### The task:
Each line from the first down to the one containing "destruct Hs as" should be returned exactly as it appears below.

Stored items:

________________

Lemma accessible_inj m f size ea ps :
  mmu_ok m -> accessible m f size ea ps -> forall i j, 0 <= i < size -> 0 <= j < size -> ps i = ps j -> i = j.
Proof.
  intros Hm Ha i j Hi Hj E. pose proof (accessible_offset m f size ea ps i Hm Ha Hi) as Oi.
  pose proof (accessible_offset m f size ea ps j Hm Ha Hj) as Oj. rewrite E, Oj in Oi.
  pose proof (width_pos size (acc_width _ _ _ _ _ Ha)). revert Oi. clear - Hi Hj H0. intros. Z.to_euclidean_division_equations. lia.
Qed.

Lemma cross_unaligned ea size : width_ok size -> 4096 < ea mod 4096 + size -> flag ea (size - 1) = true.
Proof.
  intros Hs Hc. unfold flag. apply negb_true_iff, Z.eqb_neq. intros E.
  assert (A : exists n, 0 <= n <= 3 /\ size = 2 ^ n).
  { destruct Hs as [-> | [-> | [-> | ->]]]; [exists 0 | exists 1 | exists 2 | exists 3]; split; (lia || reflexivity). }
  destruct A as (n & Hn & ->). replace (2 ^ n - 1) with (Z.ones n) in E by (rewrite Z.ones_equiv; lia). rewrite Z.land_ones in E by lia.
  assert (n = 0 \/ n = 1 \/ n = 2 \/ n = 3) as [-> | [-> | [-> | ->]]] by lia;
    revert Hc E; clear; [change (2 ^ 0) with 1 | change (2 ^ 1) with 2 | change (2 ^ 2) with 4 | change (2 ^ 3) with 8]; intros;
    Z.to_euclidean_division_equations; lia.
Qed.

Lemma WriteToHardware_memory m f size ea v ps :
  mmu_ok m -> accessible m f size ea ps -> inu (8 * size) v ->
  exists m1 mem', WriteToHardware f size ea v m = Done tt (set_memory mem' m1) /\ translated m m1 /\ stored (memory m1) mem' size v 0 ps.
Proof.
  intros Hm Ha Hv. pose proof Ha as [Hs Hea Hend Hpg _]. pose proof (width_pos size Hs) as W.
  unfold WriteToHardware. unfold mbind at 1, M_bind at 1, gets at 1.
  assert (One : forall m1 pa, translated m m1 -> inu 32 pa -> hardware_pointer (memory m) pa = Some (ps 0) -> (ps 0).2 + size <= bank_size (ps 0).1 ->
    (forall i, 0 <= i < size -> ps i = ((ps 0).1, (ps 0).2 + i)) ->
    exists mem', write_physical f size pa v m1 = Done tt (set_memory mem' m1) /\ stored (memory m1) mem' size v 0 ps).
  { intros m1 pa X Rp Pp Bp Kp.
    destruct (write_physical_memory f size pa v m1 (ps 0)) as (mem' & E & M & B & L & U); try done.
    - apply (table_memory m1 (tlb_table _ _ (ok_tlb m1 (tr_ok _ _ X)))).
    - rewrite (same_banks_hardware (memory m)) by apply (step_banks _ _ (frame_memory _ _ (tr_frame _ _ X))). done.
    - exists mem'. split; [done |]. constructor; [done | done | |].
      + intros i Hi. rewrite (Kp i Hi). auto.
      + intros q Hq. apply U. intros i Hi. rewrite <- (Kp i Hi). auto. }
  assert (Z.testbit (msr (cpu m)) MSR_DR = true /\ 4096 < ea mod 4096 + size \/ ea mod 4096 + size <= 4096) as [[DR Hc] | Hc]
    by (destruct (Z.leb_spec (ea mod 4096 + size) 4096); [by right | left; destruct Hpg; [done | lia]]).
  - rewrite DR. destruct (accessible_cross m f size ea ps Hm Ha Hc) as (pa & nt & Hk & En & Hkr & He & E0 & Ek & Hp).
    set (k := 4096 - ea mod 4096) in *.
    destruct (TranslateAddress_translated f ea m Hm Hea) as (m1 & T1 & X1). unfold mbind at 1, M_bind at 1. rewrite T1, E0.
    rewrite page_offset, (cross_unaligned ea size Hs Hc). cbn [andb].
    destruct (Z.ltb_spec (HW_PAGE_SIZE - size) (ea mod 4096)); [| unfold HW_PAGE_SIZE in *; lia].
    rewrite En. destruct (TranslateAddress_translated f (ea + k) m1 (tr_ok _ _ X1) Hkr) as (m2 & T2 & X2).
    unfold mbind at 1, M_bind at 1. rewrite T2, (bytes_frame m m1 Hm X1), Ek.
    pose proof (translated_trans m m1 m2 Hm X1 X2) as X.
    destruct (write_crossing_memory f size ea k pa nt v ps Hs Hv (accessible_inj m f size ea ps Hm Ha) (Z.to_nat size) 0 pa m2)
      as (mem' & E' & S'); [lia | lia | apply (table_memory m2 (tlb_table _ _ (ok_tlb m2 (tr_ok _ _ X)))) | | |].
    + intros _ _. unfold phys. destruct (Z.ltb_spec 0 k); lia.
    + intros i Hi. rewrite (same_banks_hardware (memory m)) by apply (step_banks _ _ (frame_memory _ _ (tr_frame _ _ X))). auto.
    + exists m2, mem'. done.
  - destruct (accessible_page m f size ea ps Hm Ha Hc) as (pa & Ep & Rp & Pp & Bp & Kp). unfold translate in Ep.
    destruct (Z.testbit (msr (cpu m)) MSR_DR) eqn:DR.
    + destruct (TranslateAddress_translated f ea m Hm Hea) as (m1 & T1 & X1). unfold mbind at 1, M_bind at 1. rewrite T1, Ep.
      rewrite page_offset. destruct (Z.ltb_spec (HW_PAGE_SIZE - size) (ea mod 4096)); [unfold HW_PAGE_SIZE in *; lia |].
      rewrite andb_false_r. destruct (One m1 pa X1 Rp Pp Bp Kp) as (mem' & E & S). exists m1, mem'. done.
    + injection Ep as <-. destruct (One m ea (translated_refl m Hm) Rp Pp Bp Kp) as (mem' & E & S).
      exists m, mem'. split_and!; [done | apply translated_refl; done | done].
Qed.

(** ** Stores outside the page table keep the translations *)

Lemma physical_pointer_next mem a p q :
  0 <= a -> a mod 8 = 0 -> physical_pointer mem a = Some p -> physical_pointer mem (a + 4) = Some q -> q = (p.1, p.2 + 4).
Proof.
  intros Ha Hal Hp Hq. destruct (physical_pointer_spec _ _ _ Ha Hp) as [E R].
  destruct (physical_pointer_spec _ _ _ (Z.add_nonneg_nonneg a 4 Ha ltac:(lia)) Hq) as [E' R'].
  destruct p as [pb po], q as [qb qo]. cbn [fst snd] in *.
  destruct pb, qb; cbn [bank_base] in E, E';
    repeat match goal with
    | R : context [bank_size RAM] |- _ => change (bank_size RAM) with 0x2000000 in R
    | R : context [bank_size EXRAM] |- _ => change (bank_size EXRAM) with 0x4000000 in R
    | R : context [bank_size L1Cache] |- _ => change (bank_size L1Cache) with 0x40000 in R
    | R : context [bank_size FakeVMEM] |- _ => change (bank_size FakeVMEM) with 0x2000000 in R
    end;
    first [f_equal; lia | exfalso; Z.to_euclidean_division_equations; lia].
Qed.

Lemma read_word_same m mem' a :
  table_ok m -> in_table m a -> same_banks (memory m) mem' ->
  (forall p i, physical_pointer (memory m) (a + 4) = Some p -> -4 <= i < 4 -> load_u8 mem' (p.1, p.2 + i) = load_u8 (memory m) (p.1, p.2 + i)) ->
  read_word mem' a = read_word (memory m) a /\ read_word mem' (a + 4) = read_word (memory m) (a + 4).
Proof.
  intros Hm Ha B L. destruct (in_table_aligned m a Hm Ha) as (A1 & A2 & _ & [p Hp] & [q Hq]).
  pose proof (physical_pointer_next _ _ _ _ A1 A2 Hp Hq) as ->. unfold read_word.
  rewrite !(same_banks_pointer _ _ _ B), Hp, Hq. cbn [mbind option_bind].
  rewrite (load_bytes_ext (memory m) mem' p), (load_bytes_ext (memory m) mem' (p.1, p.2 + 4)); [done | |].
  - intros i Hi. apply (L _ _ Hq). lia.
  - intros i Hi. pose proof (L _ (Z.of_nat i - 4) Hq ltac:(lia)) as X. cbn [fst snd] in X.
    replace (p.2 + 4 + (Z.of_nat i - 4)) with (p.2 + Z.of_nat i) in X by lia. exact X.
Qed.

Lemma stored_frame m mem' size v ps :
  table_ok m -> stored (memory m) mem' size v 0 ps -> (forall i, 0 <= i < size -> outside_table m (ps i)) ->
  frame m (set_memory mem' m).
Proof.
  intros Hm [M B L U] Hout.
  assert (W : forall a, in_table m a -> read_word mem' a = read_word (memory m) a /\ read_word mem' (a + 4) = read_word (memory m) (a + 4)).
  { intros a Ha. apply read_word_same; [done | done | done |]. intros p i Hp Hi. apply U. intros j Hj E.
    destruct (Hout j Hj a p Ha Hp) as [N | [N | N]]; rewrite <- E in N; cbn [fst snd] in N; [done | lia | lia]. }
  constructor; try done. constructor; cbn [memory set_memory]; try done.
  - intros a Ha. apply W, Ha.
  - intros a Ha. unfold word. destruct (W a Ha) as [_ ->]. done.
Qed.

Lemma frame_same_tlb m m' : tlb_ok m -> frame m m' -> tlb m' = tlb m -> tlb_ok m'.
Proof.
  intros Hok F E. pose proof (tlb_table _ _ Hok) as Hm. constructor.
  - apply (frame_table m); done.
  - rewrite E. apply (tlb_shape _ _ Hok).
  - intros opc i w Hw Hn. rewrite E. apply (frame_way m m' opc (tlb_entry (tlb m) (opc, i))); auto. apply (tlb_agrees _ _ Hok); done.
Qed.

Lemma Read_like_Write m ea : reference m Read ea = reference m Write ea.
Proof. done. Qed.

________________

### Expected answer:
Lemma accessible_inj m f size ea ps :
  mmu_ok m -> accessible m f size ea ps -> forall i j, 0 <= i < size -> 0 <= j < size -> ps i = ps j -> i = j.
Proof.
  intros Hm Ha i j Hi Hj E. pose proof (accessible_offset m f size ea ps i Hm Ha Hi) as Oi.
  pose proof (accessible_offset m f size ea ps j Hm Ha Hj) as Oj. rewrite E, Oj in Oi.
  pose proof (width_pos size (acc_width _ _ _ _ _ Ha)). revert Oi. clear - Hi Hj H0. intros. Z.to_euclidean_division_equations. lia.
Qed.

Lemma cross_unaligned ea size : width_ok size -> 4096 < ea mod 4096 + size -> flag ea (size - 1) = true.
Proof.
  intros Hs Hc. unfold flag. apply negb_true_iff, Z.eqb_neq. intros E.
  assert (A : exists n, 0 <= n <= 3 /\ size = 2 ^ n).
  { destruct Hs as [-> | [-> | [-> | ->]]]; [exists 0 | exists 1 | exists 2 | exists 3]; split; (lia || reflexivity). }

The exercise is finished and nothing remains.